### Exercise brief
Each line of the data below from the one holding "assert (H : fst" to the one holding "In top_p (fst", inclusive, is to be reproduced exactly; no other line belongs in the answer.

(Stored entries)
---
(** An inline opacity on the panel does not survive the enumerator, and the
    inline display it leaves was not there before. *)
Lemma enumerate_clears_inline_opacity :
  let before := Dom.panelElem (document dimmedPage) in
  let after := Dom.panelElem (snd (enumerateSamplerParameters (document dimmedPage))) in
  Dom.style before = Dom.mkStyle "" "" "0.5"
  /\ Dom.style after = Dom.mkStyle "flex" "" ""
  /\ Dom.opacity (Dom.getComputedStyle before) = "0.5"
  /\ Dom.opacity (Dom.getComputedStyle after) = "1"
  /\ Dom.style after <> Dom.style before.
Proof.
  cbv zeta. split; [reflexivity |]. split; [reflexivity |]. split; [reflexivity |].
  split; [reflexivity |]. vm_compute. discriminate.
Qed.

(** [openai_max_context_counter] and [temp_textgenerationwebui]. *)
Lemma sanitizeId_first_occurrences_witness :
  sanitizeId "openai_max_context_counter" = "max_context"
  /\ sanitizeId "temp_textgenerationwebui" = "temp".
Proof.
  split.
  - apply (proj2 (sanitizeId_first_occurrences "" "openai_" "max_context" "_counter")).
    + simpl; auto.
    + simpl; auto.
    + intros t Ht. simpl in Ht.
      destruct Ht as [<- | [<- | [<- | [<- | [<- | [<- | []]]]]]]; reflexivity.
    + intros _ w Hw. simpl in Hw.
      destruct Hw as [<- | [<- | [<- | [<- | []]]]]; reflexivity.
  - apply (proj2 (sanitizeId_first_occurrences "" "" "temp" "_textgenerationwebui")).
    + simpl; auto.
    + simpl; auto 6.
    + intros t Ht. simpl in Ht.
      destruct Ht as [<- | [<- | [<- | [<- | [<- | [<- | []]]]]]]; reflexivity.
    + intros H. contradiction H. reflexivity.
Defined.

(** A token inside the identifier is cut out too, and so is one that only
    appears once an earlier cut has been made. *)
Lemma sanitizeId_cuts_inside :
  sanitizeId "a_novel_b" = "a_b"
  /\ stripKnownAffixes "a_novel_b" = "a_novel_b"
  /\ sanitizeId "koai_x" = "kx"
  /\ stripKnownAffixes "koai_x" = "koai_x".
Proof. repeat split; vm_compute; reflexivity. Qed.

(** The parameters of the closed page; the slider whose identifier is only
    a token is not among them. *)
Lemma enumerated_nonempty_id_name_witness :
  fst (enumerateSamplerParameters (document closedPage)) = [temp; top_p; do_sample; seed]
  /\ id temp <> "" /\ name temp <> ""
  /\ Dom.getElem (shown (document closedPage)) [5; 1]%nat
     = Some (input "oai_" "range" "0" "1" "0" false)
  /\ sanitizeId "oai_" = ""
  /\ forall p, In p (fst (enumerateSamplerParameters (document closedPage))) ->
               control p <> [5; 1]%nat.
Proof.
  assert (H : fst (enumerateSamplerParameters (document closedPage))
              = [temp; top_p; do_sample; seed]) by (vm_compute; reflexivity).
  assert (He : Dom.getElem (shown (document closedPage)) [5; 1]%nat
               = Some (input "oai_" "range" "0" "1" "0" false)) by (vm_compute; reflexivity).
  assert (Hid : sanitizeId "oai_" = "") by reflexivity.
  split; [exact H |].
  destruct (proj1 (enumerated_nonempty_id_name (document closedPage)) temp) as (H1 & H2 & _).
  - rewrite H. left. reflexivity.
  - split; [exact H1 |]. split; [exact H2 |]. split; [exact He |]. split; [exact Hid |].
    apply (proj2 (enumerated_nonempty_id_name (document closedPage)) _ _ He).
    left. exact Hid.
Defined.

(** The id keeps the capitals of the control's identifier. *)
Lemma enumerated_id_not_lowercase :
  In top_p (fst (enumerateSamplerParameters (document closedPage)))
  /\ id top_p = "TOP_P"
  /\ toLowerCase (id top_p) = "top_p"
  /\ toLowerCase (id top_p) <> id top_p.
Proof.
  split; [vm_compute; right; left; reflexivity |].
  split; [reflexivity |]. split; [reflexivity | discriminate].
Qed.

(** ** Trees the enumerator cannot tell apart *)
Module SimFacts.

Lemma Node_induction (P : Dom.Node -> Prop) :
  (forall d, P (Dom.TextNode d)) ->
  (forall e cs, Forall P cs -> P (Dom.ElementNode e cs)) ->
  forall n, P n.
Proof.
  intros Ht He. fix IH 1. intros [d | e cs].
  - apply Ht.
  - apply He. revert cs. fix IHcs 1. intros [| c cs].
    + constructor.
    + constructor; [apply IH | apply IHcs].
Qed.

Lemma subtree_unfold (e : Dom.Elem) (cs : list Dom.Node) :
  Dom.subtree (Dom.ElementNode e cs)
  = ([], Dom.ElementNode e cs) :: childrenFrom 0 cs.
Proof. reflexivity. Qed.

Lemma alike_refl (e : Dom.Elem) : alike e e.
Proof. repeat split. Qed.

Lemma sim_refl : forall n, sim n n.
Proof.
  apply Node_induction.
  - intros d. constructor.
  - intros e cs H. constructor; [apply alike_refl |].
    induction H; constructor; assumption.
Qed.

Lemma Forall2_sim_refl (l : list Dom.Node) : Forall2 sim l l.
Proof. induction l; constructor; [apply sim_refl | assumption]. Qed.

Lemma sim_subtree : forall n' n, sim n' n -> Forall2 entrySim (Dom.subtree n') (Dom.subtree n).
Proof.
  apply (Node_induction (fun n' => forall n, sim n' n ->
                           Forall2 entrySim (Dom.subtree n') (Dom.subtree n))).
  - intros d n H. inversion H; subst. simpl. constructor; [| constructor].
    split; [reflexivity | assumption].
  - intros e' cs' IH n H. inversion H as [| ? e ? cs Ha Hcs]; subst.
    rewrite !subtree_unfold. constructor; [split; [reflexivity | assumption] |].
    generalize 0%nat. clear H Ha.
    induction Hcs as [| c' c cs' cs Hc Hcs IHcs]; intros i; simpl; [constructor |].
    inversion IH as [| ? ? IHc IHrest]; subst.
    apply Forall2_app; [| apply IHcs; assumption].
    specialize (IHc c Hc).
    induction IHc as [| x' x l' l [Hx1 Hx2] _ IHl]; simpl; constructor.
    + split; cbn [fst snd]; [f_equal; exact Hx1 | assumption].
    + assumption.
Qed.

Lemma sim_textContent (n' n : Dom.Node) :
  sim n' n -> Dom.textContent n' = Dom.textContent n.
Proof.
  intros H. apply sim_subtree in H. unfold Dom.textContent.
  induction H as [| x' x l' l [_ Hx] _ IH]; simpl; [reflexivity |].
  rewrite IH. inversion Hx; reflexivity.
Qed.

Lemma alike_matches (s : Dom.Selector) (e' e : Dom.Elem) :
  alike e' e -> Dom.matches s e' = Dom.matches s e.
Proof.
  intros (H1 & H2 & H3 & H4 & H5 & H6 & _).
  destruct s; simpl; rewrite ?H2, ?H3, ?H4, ?H5, ?H6; reflexivity.
Qed.

Lemma sim_matchesAny (sels : list Dom.Selector) (n' n : Dom.Node) :
  sim n' n -> Dom.matchesAny sels n' = Dom.matchesAny sels n.
Proof.
  intros H. inversion H as [| e' e cs' cs Ha _]; subst; simpl; [reflexivity |].
  induction sels as [| s sels IH]; simpl; [reflexivity |].
  rewrite (alike_matches s _ _ Ha), IH. reflexivity.
Qed.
---
### Response to this exercise
  assert (H : fst (enumerateSamplerParameters (document closedPage))
              = [temp; top_p; do_sample; seed]) by (vm_compute; reflexivity).
  assert (He : Dom.getElem (shown (document closedPage)) [5; 1]%nat
               = Some (input "oai_" "range" "0" "1" "0" false)) by (vm_compute; reflexivity).
  assert (Hid : sanitizeId "oai_" = "") by reflexivity.
  split; [exact H |].
  destruct (proj1 (enumerated_nonempty_id_name (document closedPage)) temp) as (H1 & H2 & _).
  - rewrite H. left. reflexivity.
  - split; [exact H1 |]. split; [exact H2 |]. split; [exact He |]. split; [exact Hid |].
    apply (proj2 (enumerated_nonempty_id_name (document closedPage)) _ _ He).
    left. exact Hid.
Defined.

(** The id keeps the capitals of the control's identifier. *)
Lemma enumerated_id_not_lowercase :
  In top_p (fst (enumerateSamplerParameters (document closedPage)))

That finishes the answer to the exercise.